------ Exercise inputs

Lemma ns_answer_header h bs name m h' m' n s :
  request_header h n s → ns_answer h bs name m = Some (h', m') → answer_header h' n s.
Proof.
  intros Hrq. unfold ns_answer. case_match; [|case_match; [|done]].
  - intros [= <- _]. case_match; [|by apply error_header]. destruct (reply_header h n s Hrq). by split.
  - destruct (spec_enter _ _ _) as [[]]; intros [= <- _]; [by apply reply_header|by apply error_header].
Qed.

Lemma ns_handles h n p bs name (d : directory) (A0 : gmap Z aport) :
  request_header h n IPC_PORT_NS → dir_ok d → Forall is_byte bs → request_name bs = Some name →
  ns_answer h bs name (names d) ≠ None →
  handles ct nt exhausted (ns_handler ns nt) h n IPC_PORT_NS p bs d A0 (ns_result h bs name (names d)).
Proof.
  intros Hrq Hd Hb Hname Hans x1 va Hi Hk <- Hva Hva0 Hpg Hn.
  eapply wp_mono; [apply (ns_handler_ok ns nt Hns h va bs name x1 Hi Hk Hd Hva0); [|done..]| |by left].
  { unfold at_address. rewrite Hva. exact Hpg. }
  intros r x2. destruct (ns_answer h bs name (names x1.2)) as [[h' m]|] eqn:E; [|done].
  intros (Hd2&Hm&Hr2&Hn2&A&HA&Hv2). exists h', None. subst m. split; [by eapply ns_answer_header|]. split; [done|].
  split; [done| |].
  - exists (v_ports (p_view x1)). split; [done|]. rewrite Hv2. exact HA.
  - rewrite Hv2. done.
Qed.

(** ** Looking a name up *)

Definition lookup_header (n cookie : Z) : ipc_header :=
  mk_header n IPC_PORT_NS IPC_PORT_RIGHT_SEND_ONCE NS_MSG_LOOKUP cookie 0.
(** [struct ns_lookup_request] *)
Definition ns_lookup_request name : list Z := name ++ replicate (Z.to_nat NS_SERVICE_NAME_LENGTH - length name) 0.

Definition ns_lookup (n cookie : Z) name : M X (result (ipc_header * Z)) :=
  exchange cs ct ns nt (ns_handler ns nt) (lookup_header n cookie) (ns_lookup_request name) NS_SERVICE_NAME_LENGTH
    n IPC_PORT_NS false.

(** What a request needs: the client waits on [n], the service on its port. *)
Record ready n x : Prop := {
  rd_inv : p_inv x;
  rd_client : p_kernel x ct;
  rd_service : p_kernel x nt;
  rd_dir : dir_ok x.2;
  rd_port : n ≠ IPC_PORT_NS;
  rd_connected : connected (v_ports (p_view x)) n IPC_PORT_NS ct nt
}.

Lemma is_char_byte l : Forall is_char l → Forall is_byte l.
Proof. intros Hl. eapply Forall_impl; [exact Hl|]. unfold is_char, is_byte. lia. Qed.
Lemma zeros_bytes k : Forall is_byte (replicate k 0).
Proof. apply Forall_replicate. unfold is_byte. lia. Qed.

Lemma be_split_bytes k z : Forall is_byte (be_split k z).
Proof.
  induction k; cbn; constructor; [|done]. unfold be_byte, is_byte. change 0xff with (Z.ones 8).
  rewrite Z.land_ones by lia. by apply Z.mod_pos_bound.
Qed.
Lemma data_page_bytes bytes len : Forall is_byte bytes → Forall is_byte (data_page bytes len).
Proof. intros. apply Forall_app. split; [by apply Forall_take|apply zeros_bytes]. Qed.
Lemma data_page_all bytes len k : Z.of_nat (length bytes) = len → len + Z.of_nat k ≤ PAGE_SIZE →
  ∃ l, data_page bytes len = bytes ++ replicate k 0 ++ l.
Proof.
  intros Hl Hk. unfold data_page. rewrite take_ge by lia. exists (replicate (Z.to_nat (PAGE_SIZE - len) - k) 0).
  rewrite <-replicate_add. do 2 f_equal. lia.
Qed.

Lemma lookup_request_name name : Forall is_char name → (length name < 24)%nat →
  request_name (data_page (ns_lookup_request name) NS_SERVICE_NAME_LENGTH) = Some name ∧
  Forall is_byte (ns_lookup_request name).
Proof.
  intros Hc Hl. unfold ns_lookup_request, NS_SERVICE_NAME_LENGTH. split.
  - destruct (data_page_all (name ++ replicate (Z.to_nat 24 - length name) 0) 24 0) as [l ->];
      [rewrite length_app, length_replicate; lia|done|].
    unfold request_name. replace (Z.to_nat 24 - length name)%nat with (S (23 - length name)) by lia.
    cbn [replicate]. rewrite <-app_assoc. cbn [app]. by apply string_of_app.
  - apply Forall_app. split; [by apply is_char_byte|apply zeros_bytes].
Qed.

Lemma exhausted_stop w : p_stop (W:=W) w → exhausted w.
Proof. intros. by left; left. Qed.
Lemma exhausted_receive e : p_no_page (W:=W) e → exhausted (Panic "ipc_port_receive failed").
Proof. intros He. right. split; [by exists e|by right]. Qed.

Lemma ready_next n x x' : ready n x → p_next x x' → dir_ok x'.2 →
  connected (v_ports (p_view x')) n IPC_PORT_NS ct nt → ready n x'.
Proof. intros [] [Hi Hk] Hd Hc. split; try done; by apply Hk. Qed.

Lemma ns_lookup_ok n cookie name x :
  ready n x → Forall is_char name → (length name < 24)%nat →
  wp (ns_lookup n cookie name) (λ r x', ready n x' ∧ names x'.2 = names x.2 ∧
    match r with
    | Ok (h', va) => va = 0 ∧ h' = match spec_lookup name (names x.2) with
        | Ok port => with_param port (IPC_HEADER_REPLY (lookup_header n cookie))
        | Err error => IPC_HEADER_ERROR (lookup_header n cookie) error
        end
    | Err e => p_no_page (W:=W) e ∧ p_view x' = p_view x
    end) exhausted x.
Proof.
  intros Hr Hc Hl. destruct (lookup_request_name name Hc Hl) as [Hname Hbytes]. unfold ns_lookup.
  eapply wp_mono; [apply (exchange_ok cs ct ns nt Hcs Hns exhausted exhausted_stop exhausted_receive _ _ _ _ _ _ _ x
    (ns_result (lookup_header n cookie) (data_page (ns_lookup_request name) NS_SERVICE_NAME_LENGTH) name (names x.2)))| |done].
  - apply Hr.
  - apply Hr.
  - apply Hr.
  - apply Hr.
  - apply Hr.
  - by split.
  - done.
  - unfold ns_lookup_request, NS_SERVICE_NAME_LENGTH. rewrite length_app, length_replicate. lia.
  - done.
  - apply ns_result_stable.
  - intros p. apply ns_handles; [by split|apply Hr|by apply data_page_bytes|done..].
  - intros r x' [(e&->&He&Hn&Hv&Ht)|[Hn Hans]].
    + rewrite Ht. split; [|done]. apply (ready_next n x); [done|done|rewrite Ht; apply Hr|rewrite Hv; apply Hr].
    + destruct r as [[h' va]|e]; [|by destruct Hans as (_&?&?&?&_)].
      destruct Hans as (pg&(->&Hd&Ha)&_&Hc'&_&Hva&_). unfold ns_answer in Ha. cbn in Ha. injection Ha as <- Hm.
      split; [by apply (ready_next n x)|]. by rewrite <-Hm.
Qed.

(** ** Registering *)

(** [service_register] with the name service's part in its place. *)
Definition ns_register (fuel : nat) stack name (n : Z) : M X unit :=
  register_request cs ct stack name n ;;;
  service_iteration ns nt (ns_handler ns nt) IPC_PORT_NS ;;;
  registration_loop cs ct (S fuel) n (register_header n).

Lemma service_name_idem name : service_name (service_name name) = service_name name.
Proof. unfold service_name. by rewrite take_take, Nat.min_id. Qed.

Lemma register_request_page stack name n :
  length stack = 28%nat → Forall is_byte stack → Forall is_char name → 0 ≤ n < 2 ^ 32 →
  let page := data_page (ns_register_request stack name n) sizeof_ns_register_request in
  request_name page = Some (service_name name) ∧ request_port page = n ∧ Forall is_byte (ns_register_request stack name n) ∧
  length (ns_register_request stack name n) = 28%nat.
Proof.
  intros Hl Hs Hc Hn page. destruct (service_name_ok name Hc) as [Hsc Hsl]. set (nm := service_name name) in *.
  set (rest := drop (length nm + 1) (take 24 stack)).
  assert (ns_register_request stack name n = nm ++ 0 :: rest ++ be_split 4 n) as Hreq.
  { unfold ns_register_request. fold nm.
    change (write_at 0 (nm ++ [0]) stack) with ((nm ++ [0]) ++ drop (length (nm ++ [0])) stack).
    rewrite length_app. cbn [length]. unfold write_at, NS_SERVICE_NAME_LENGTH. rewrite length_be_split.
    rewrite (drop_ge _ (Z.to_nat 24 + 4)) by (rewrite !length_app, length_drop; cbn [length]; lia).
    rewrite app_nil_r, take_app_ge by (rewrite length_app; cbn [length]; lia). rewrite <-!app_assoc. cbn [app]. do 3 f_equal.
    unfold rest. rewrite length_app. cbn [length]. rewrite take_drop_commute. do 2 f_equal; lia. }
  assert (length rest = (23 - length nm)%nat) as Hrl by (unfold rest; rewrite length_drop, length_take; lia).
  assert (length (ns_register_request stack name n) = 28%nat) as Hlen.
  { rewrite Hreq, length_app. cbn [length]. rewrite length_app, length_be_split. lia. }
  destruct (data_page_all (ns_register_request stack name n) sizeof_ns_register_request 0) as [l Hpage];
    [unfold sizeof_ns_register_request; lia|done|]. fold page in Hpage. cbn [replicate app] in Hpage.
  split_and!.
  - rewrite Hpage, Hreq. unfold request_name. rewrite <-app_assoc. cbn [app]. by apply string_of_app.
  - rewrite Hpage, Hreq. unfold request_port, field, slice, NS_SERVICE_NAME_LENGTH, bytes_int. rewrite <-app_assoc. cbn [app].
    rewrite drop_app_ge by lia. replace (Z.to_nat 24 - length nm)%nat with (S (length rest)) by lia. cbn [drop].
    rewrite <-app_assoc, drop_app_length, take_app_le by (rewrite length_be_split; lia).
    rewrite take_ge by (rewrite length_be_split; lia). rewrite be_combine_split. by apply Z.mod_small.
  - rewrite Hreq. apply Forall_app. split; [by apply is_char_byte|]. apply Forall_cons.
    split; [unfold is_byte; lia|]. apply Forall_app. split; [by apply Forall_drop, Forall_take|apply be_split_bytes].
  - done.
Qed.

Lemma spec_enter_free name port m : name ≠ [] → m !! service_name name = None →
  spec_enter (service_name name) port m = (Ok tt, <[service_name name := port]> m).
Proof.
  intros Hne Hfree. unfold spec_enter. rewrite service_name_idem, Hfree.
  destruct (service_name name) eqn:E; [|done]. by destruct name.
Qed.

Lemma ns_register_ok fuel stack name n x :
  ready n x → length stack = 28%nat → Forall is_byte stack → Forall is_char name → name ≠ [] → 0 ≤ n < 2 ^ 32 →
  names x.2 !! service_name name = None →
  wp (ns_register fuel stack name n)
    (λ _ x', ready n x' ∧ p_next x x' ∧ names x'.2 = <[service_name name := n]> (names x.2) ∧
       ∀ i, v_ports (p_view x) !! i ≠ None → i ≠ n → v_ports (p_view x') !! i = v_ports (p_view x) !! i) exhausted x.
Proof.
  intros Hr Hl Hs Hc Hne Hn Hfree.
  destruct (register_request_page stack name n Hl Hs Hc Hn) as (Hname&Hport&Hbytes&Hlen).
  set (page := data_page _ _) in *. set (h := register_header n).
  assert (request_header h n IPC_PORT_NS) as Hrq by done.
  assert (ns_answer h page (service_name name) (names x.2) =
    Some (IPC_HEADER_REPLY h, <[service_name name := n]> (names x.2))) as Hans.
  { unfold ns_answer. change (ipchdr_msg h =? NS_MSG_LOOKUP) with false. change (ipchdr_msg h =? NS_MSG_REGISTER) with true.
    cbn iota. by rewrite Hport, spec_enter_free. }
  enough (wp (exchange_then cs ct ns nt (ns_handler ns nt) h (ns_register_request stack name n) sizeof_ns_register_request
      n IPC_PORT_NS false (λ e, halt (Panic "ipc_send failed"))
      (registration_answer (registration_loop cs ct fuel n) h))
    (λ _ x', ready n x' ∧ p_next x x' ∧ names x'.2 = <[service_name name := n]> (names x.2) ∧
       ∀ i, v_ports (p_view x) !! i ≠ None → i ≠ n → v_ports (p_view x') !! i = v_ports (p_view x) !! i) exhausted x) as Hex.
  { unfold ns_register, register_request. fold h. rewrite wp_bind, wp_or_panic. unfold exchange_then in Hex. rewrite wp_bind in Hex.
    eapply wp_mono; [exact Hex| |done]. intros [[]|e] x1 Hx1; exact Hx1. }
  eapply (exchange_then_ok cs ct ns nt Hcs Hns exhausted exhausted_stop exhausted_receive _ _ _ _ _ _ _ _ _ x
    (ns_result h page (service_name name) (names x.2))); [apply Hr|apply Hr|apply Hr|apply Hr|apply Hr|done|done| |done|apply ns_result_stable| |..].
  - by rewrite Hlen.
  - intros p. apply ns_handles; [done|apply Hr|by apply data_page_bytes|done|by rewrite Hans].
  - intros e x' He _ _ _. rewrite wp_halt. right. split; [by exists e|by left].
  - intros r x' [Hnx Hr']. destruct r as [[h' va]|e]; [|by destruct Hr' as (_&?&?&?&_)].
    destruct Hr' as (pg&(->&Hd&Ha)&_&Hconn&Hi&_). rewrite Hans in Ha. injection Ha as <- Hm.
    change (registration_answer _ h (Ok (IPC_HEADER_REPLY h, va))) with (ret (S:=X) tt). rewrite wp_ret. split; [by apply (ready_next n x)|done].
Qed.
End requests.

------------

§ **What the task asks**:
From the line that has "Lemma data_page_all bytes" through the line that has "cbn [replicate]. rewrite", copy every line exactly as it appears above, and leave out all others.

§ **Exercise answer**:
Lemma data_page_all bytes len k : Z.of_nat (length bytes) = len → len + Z.of_nat k ≤ PAGE_SIZE →
  ∃ l, data_page bytes len = bytes ++ replicate k 0 ++ l.
Proof.
  intros Hl Hk. unfold data_page. rewrite take_ge by lia. exists (replicate (Z.to_nat (PAGE_SIZE - len) - k) 0).
  rewrite <-replicate_add. do 2 f_equal. lia.
Qed.

Lemma lookup_request_name name : Forall is_char name → (length name < 24)%nat →
  request_name (data_page (ns_lookup_request name) NS_SERVICE_NAME_LENGTH) = Some name ∧
  Forall is_byte (ns_lookup_request name).
Proof.
  intros Hc Hl. unfold ns_lookup_request, NS_SERVICE_NAME_LENGTH. split.
  - destruct (data_page_all (name ++ replicate (Z.to_nat 24 - length name) 0) 24 0) as [l ->];
      [rewrite length_app, length_replicate; lia|done|].
    unfold request_name. replace (Z.to_nat 24 - length name)%nat with (S (23 - length name)) by lia.
    cbn [replicate]. rewrite <-app_assoc. cbn [app]. by apply string_of_app.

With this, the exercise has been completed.